Stored entries:
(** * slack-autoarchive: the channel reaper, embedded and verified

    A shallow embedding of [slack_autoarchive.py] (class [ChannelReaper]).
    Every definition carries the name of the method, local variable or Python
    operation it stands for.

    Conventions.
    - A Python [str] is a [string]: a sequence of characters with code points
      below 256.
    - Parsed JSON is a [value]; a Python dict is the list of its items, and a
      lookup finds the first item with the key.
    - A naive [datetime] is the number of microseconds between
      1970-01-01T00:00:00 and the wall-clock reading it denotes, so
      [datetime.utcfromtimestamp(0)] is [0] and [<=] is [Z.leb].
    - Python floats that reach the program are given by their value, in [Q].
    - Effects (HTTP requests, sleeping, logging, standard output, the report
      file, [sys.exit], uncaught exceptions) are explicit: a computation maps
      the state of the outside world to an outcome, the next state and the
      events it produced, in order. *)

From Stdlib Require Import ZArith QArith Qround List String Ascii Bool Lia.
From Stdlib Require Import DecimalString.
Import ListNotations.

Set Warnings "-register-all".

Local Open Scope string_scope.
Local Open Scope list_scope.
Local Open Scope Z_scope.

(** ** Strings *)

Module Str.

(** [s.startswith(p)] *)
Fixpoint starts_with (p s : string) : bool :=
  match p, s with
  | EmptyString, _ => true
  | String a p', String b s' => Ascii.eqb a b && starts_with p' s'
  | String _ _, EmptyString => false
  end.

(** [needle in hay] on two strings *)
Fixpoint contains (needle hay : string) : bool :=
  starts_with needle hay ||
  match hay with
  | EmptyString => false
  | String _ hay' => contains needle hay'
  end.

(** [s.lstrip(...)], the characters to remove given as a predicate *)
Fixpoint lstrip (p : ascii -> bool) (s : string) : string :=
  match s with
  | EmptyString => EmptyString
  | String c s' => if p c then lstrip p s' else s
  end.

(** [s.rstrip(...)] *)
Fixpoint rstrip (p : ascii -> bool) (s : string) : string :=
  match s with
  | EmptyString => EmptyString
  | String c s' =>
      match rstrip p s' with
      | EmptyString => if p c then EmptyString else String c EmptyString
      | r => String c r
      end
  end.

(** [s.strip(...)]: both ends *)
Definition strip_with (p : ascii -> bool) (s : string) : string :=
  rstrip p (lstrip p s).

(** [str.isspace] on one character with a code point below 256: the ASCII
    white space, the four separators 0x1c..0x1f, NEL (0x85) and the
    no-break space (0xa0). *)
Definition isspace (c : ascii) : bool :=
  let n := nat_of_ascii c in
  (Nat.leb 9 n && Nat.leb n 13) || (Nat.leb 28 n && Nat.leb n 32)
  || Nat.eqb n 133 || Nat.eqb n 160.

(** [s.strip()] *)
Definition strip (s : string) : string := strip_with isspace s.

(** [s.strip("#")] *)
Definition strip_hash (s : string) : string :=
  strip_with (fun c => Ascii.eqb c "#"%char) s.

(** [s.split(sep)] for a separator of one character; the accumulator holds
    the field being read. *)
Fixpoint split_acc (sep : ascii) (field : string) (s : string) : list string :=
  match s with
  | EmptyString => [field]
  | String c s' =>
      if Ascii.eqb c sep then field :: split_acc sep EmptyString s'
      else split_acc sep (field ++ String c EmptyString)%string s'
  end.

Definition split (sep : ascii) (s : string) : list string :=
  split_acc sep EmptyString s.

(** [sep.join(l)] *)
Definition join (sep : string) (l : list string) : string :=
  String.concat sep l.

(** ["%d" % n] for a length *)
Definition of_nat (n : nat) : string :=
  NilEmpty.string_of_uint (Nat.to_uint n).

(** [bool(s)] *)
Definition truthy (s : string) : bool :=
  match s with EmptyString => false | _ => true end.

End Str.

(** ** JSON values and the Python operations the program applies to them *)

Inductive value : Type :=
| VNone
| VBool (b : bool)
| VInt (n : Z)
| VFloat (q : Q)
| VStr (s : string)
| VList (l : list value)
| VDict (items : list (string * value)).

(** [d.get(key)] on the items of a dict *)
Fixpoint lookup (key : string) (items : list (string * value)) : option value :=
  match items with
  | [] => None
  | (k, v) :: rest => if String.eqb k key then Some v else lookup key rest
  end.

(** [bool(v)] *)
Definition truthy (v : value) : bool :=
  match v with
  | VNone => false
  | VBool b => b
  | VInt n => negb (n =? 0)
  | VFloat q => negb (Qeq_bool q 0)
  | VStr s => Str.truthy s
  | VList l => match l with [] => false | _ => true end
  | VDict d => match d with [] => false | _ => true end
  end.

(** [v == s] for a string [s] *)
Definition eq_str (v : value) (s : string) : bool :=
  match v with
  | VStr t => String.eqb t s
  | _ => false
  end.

▶ [TASK GOAL]:
Tally the lines in these entries that have the string "code" in them, then answer with the count and nothing else.

▶ [THE ANSWER]:
2